__EXERCISE DIRECTIONS__
State how many lines in the entries below contain "Prop". Write nothing but the number.

[Stored data entries]
__________________________________________________

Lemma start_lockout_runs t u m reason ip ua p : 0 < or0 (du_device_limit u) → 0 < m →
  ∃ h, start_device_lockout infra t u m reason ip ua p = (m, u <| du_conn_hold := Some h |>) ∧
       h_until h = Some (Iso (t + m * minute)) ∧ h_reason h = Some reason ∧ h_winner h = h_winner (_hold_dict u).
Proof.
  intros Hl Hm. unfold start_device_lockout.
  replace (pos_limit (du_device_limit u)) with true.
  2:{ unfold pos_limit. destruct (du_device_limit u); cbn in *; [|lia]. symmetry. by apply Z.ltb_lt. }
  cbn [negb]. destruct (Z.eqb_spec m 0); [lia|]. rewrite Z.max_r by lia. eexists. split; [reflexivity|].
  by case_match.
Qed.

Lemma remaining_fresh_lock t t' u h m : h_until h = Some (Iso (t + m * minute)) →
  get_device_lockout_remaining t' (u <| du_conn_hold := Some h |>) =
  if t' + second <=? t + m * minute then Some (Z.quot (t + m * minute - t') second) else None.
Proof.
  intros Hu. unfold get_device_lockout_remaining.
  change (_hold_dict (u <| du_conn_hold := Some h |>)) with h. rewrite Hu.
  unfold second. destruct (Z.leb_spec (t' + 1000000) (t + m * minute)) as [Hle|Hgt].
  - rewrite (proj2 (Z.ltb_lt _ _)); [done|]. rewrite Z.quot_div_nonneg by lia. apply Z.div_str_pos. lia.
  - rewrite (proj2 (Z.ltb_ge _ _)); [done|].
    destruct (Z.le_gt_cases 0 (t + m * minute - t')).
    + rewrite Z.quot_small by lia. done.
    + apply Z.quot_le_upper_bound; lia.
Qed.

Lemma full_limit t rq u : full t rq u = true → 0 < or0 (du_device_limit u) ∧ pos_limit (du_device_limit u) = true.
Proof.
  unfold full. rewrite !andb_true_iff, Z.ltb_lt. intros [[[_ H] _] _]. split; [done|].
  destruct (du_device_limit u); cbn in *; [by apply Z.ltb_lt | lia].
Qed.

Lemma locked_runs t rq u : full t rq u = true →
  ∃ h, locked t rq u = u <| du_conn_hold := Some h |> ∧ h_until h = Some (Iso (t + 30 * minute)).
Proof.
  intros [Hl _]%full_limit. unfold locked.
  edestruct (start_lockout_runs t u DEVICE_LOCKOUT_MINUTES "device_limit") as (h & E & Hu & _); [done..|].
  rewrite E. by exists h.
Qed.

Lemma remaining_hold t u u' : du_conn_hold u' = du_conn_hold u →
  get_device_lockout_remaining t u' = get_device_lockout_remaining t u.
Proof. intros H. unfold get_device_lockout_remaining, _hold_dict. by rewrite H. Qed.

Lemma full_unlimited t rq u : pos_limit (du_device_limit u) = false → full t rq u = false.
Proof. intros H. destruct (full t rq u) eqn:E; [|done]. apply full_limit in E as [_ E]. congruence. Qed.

__________________________________________________

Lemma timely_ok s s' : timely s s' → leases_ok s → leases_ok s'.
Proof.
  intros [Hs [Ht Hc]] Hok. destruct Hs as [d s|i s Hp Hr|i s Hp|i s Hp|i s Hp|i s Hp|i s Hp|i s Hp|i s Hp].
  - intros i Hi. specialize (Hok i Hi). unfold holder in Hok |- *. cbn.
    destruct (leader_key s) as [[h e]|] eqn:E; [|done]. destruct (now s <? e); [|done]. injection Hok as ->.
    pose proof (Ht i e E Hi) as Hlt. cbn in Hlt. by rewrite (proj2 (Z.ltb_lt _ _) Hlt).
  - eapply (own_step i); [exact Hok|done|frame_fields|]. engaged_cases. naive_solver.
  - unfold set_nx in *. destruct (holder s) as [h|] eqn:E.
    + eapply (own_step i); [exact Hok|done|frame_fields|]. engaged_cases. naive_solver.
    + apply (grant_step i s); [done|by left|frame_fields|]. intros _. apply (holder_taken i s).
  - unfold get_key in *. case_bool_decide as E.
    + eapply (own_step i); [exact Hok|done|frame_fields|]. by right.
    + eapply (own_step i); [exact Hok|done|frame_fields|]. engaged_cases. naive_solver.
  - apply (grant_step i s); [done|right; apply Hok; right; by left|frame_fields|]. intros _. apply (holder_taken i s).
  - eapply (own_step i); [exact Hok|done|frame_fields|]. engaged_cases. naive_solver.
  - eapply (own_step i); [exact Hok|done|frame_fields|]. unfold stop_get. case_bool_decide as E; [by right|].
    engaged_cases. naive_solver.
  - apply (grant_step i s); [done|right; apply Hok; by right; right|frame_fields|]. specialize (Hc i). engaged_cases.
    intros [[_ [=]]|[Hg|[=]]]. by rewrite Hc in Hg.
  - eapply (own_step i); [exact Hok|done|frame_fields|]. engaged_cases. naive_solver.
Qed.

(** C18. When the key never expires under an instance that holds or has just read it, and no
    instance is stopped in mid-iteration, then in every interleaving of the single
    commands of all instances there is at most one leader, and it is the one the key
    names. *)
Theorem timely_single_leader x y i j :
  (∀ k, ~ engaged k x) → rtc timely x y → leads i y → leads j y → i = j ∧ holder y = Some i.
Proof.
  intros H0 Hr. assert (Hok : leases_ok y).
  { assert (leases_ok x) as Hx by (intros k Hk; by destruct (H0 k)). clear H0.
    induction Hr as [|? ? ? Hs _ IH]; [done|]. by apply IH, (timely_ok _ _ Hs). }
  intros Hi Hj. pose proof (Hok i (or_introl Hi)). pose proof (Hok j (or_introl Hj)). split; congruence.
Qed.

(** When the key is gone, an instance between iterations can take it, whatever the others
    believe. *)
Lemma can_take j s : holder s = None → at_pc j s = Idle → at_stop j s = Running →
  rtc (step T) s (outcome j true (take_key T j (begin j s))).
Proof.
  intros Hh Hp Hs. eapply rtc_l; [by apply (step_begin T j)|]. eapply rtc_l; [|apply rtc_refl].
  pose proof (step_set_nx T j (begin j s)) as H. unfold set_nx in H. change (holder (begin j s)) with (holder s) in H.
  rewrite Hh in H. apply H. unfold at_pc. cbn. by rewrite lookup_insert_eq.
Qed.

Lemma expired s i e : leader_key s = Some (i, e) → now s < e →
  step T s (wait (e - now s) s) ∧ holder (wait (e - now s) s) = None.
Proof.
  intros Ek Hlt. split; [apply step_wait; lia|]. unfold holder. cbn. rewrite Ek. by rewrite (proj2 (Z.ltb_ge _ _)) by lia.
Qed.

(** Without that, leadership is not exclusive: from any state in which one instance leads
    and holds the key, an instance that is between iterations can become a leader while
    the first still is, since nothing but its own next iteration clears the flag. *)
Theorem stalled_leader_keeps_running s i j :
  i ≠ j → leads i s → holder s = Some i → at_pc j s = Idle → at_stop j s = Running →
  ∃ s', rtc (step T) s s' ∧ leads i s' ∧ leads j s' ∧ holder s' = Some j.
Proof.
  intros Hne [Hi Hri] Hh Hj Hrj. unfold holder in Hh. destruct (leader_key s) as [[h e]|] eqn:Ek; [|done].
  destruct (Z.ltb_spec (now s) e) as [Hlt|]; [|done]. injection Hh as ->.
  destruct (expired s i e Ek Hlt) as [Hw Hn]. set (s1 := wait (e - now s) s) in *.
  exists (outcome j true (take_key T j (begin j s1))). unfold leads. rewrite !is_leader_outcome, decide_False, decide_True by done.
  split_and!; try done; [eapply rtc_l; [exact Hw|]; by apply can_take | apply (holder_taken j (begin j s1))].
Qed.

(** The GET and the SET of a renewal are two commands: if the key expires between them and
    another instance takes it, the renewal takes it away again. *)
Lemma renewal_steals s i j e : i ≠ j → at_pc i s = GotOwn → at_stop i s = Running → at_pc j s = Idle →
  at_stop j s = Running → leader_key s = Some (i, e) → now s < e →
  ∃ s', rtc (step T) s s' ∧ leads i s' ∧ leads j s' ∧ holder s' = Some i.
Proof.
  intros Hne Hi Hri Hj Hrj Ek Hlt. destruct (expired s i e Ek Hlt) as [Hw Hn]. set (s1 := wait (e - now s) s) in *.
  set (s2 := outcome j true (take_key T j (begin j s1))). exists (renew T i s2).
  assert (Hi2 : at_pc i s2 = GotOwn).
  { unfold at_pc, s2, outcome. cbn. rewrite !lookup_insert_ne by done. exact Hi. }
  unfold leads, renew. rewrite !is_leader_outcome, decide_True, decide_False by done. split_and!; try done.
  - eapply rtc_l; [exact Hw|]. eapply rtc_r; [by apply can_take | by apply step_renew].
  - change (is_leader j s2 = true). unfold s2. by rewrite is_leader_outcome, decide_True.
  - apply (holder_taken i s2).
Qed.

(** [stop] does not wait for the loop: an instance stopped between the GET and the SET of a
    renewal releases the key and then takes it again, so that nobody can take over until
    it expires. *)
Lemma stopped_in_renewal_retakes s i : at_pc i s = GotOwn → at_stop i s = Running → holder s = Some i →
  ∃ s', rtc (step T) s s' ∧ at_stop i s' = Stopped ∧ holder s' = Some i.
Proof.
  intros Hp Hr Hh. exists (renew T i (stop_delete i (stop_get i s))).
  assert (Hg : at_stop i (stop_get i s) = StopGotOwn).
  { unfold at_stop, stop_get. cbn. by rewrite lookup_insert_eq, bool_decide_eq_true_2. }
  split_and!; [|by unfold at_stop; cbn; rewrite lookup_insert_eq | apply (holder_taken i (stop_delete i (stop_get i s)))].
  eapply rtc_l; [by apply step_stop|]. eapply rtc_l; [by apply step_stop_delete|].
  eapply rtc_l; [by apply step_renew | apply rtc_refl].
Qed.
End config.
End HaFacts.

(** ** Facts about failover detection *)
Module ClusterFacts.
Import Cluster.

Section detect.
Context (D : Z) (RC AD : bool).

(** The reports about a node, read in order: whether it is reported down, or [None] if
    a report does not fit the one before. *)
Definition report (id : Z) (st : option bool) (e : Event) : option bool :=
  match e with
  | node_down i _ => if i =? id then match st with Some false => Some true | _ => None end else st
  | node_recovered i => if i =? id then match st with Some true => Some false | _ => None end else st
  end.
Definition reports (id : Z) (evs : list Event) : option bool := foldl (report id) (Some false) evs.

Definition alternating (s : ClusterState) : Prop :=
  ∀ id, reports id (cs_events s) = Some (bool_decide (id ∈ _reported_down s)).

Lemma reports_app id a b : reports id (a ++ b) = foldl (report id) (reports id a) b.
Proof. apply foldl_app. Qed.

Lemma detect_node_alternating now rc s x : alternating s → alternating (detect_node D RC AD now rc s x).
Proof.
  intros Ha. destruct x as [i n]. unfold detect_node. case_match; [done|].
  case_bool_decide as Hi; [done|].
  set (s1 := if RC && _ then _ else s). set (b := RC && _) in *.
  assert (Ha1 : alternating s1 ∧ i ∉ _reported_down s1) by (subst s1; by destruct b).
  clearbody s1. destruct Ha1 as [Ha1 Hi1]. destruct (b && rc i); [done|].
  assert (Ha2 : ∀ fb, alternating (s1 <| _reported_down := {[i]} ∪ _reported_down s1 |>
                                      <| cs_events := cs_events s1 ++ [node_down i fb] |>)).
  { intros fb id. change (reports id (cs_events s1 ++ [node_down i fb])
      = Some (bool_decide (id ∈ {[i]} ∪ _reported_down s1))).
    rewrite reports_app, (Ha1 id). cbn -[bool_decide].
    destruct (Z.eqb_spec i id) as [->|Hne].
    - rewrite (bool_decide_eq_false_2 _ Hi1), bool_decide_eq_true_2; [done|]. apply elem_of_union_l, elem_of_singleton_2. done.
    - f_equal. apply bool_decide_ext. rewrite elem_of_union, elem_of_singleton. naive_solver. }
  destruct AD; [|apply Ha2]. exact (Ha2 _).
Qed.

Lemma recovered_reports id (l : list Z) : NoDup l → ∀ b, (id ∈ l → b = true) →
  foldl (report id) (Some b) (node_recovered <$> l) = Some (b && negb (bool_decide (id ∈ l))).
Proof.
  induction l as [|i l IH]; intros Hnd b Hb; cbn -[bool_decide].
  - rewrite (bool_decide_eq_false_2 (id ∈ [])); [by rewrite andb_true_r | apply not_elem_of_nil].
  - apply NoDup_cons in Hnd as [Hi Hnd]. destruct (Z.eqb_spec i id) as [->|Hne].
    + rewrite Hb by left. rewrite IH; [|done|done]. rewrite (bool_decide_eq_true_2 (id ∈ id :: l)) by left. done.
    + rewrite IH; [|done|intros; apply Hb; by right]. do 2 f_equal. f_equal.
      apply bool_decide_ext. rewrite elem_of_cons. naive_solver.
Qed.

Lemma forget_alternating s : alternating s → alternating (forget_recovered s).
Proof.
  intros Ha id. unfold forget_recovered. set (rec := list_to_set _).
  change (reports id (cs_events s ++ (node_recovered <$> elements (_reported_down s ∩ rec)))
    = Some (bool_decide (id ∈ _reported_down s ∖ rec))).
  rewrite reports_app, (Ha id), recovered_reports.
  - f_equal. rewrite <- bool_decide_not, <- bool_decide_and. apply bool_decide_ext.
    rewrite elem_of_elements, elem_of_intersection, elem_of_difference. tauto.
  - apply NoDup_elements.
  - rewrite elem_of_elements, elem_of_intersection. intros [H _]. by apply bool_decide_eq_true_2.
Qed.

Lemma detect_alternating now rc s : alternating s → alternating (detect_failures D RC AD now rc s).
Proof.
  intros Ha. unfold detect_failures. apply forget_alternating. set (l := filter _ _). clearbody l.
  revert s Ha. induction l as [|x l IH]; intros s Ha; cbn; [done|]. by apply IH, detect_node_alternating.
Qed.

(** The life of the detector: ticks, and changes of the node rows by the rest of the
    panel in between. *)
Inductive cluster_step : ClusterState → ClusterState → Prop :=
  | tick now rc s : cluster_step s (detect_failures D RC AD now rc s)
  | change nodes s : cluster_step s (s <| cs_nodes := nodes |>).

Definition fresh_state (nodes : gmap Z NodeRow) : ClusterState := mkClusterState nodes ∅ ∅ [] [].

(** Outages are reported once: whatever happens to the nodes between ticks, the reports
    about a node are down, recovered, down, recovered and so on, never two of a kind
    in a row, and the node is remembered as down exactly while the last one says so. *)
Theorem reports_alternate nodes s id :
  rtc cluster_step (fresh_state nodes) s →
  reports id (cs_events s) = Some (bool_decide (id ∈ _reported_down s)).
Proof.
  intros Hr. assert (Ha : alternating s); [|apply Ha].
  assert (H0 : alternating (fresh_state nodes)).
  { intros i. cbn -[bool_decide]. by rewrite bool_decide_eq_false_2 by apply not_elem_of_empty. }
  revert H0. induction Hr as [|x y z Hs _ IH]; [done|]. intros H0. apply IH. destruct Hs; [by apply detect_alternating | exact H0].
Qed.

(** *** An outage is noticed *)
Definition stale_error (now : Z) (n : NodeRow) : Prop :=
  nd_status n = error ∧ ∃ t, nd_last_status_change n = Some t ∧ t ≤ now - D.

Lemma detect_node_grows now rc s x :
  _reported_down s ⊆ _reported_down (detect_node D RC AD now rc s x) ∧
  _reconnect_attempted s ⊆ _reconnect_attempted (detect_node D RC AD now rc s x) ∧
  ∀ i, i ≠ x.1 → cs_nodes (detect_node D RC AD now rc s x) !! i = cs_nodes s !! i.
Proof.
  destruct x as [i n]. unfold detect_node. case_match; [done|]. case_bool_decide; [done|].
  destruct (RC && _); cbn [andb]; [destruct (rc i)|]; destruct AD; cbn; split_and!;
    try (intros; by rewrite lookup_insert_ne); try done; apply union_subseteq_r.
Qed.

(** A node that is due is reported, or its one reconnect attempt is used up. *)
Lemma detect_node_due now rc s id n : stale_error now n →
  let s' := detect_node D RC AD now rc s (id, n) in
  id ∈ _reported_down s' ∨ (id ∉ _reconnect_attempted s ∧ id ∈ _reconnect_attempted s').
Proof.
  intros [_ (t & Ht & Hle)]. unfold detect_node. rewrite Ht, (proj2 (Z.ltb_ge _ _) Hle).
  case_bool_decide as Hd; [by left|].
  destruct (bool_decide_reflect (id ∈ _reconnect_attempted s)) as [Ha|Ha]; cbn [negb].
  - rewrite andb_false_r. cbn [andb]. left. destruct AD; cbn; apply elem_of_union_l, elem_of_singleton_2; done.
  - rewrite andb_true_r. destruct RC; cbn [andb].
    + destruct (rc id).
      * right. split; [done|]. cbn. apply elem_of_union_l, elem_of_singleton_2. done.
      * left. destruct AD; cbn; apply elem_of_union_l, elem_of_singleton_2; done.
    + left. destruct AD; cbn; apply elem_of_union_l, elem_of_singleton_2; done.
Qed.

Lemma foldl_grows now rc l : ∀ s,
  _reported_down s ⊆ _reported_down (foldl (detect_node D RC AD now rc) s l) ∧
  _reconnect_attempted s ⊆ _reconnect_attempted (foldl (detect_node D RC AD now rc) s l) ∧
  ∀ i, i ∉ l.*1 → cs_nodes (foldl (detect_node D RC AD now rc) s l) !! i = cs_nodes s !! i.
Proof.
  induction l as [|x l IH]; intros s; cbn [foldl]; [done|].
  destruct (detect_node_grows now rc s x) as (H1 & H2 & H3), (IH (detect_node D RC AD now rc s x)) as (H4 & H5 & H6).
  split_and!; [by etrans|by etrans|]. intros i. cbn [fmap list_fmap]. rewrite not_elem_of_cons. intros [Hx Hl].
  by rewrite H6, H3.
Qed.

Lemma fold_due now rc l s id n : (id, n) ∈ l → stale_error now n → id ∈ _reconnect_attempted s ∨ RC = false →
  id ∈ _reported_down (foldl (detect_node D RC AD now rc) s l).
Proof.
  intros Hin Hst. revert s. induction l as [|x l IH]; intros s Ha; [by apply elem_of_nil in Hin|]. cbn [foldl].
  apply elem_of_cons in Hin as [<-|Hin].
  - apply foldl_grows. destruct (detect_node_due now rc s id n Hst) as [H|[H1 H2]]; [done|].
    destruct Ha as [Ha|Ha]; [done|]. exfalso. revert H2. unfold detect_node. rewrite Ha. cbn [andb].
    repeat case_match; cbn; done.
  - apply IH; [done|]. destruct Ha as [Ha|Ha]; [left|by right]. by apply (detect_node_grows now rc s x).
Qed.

__________________________________________________

__RESPONSE AREA__
3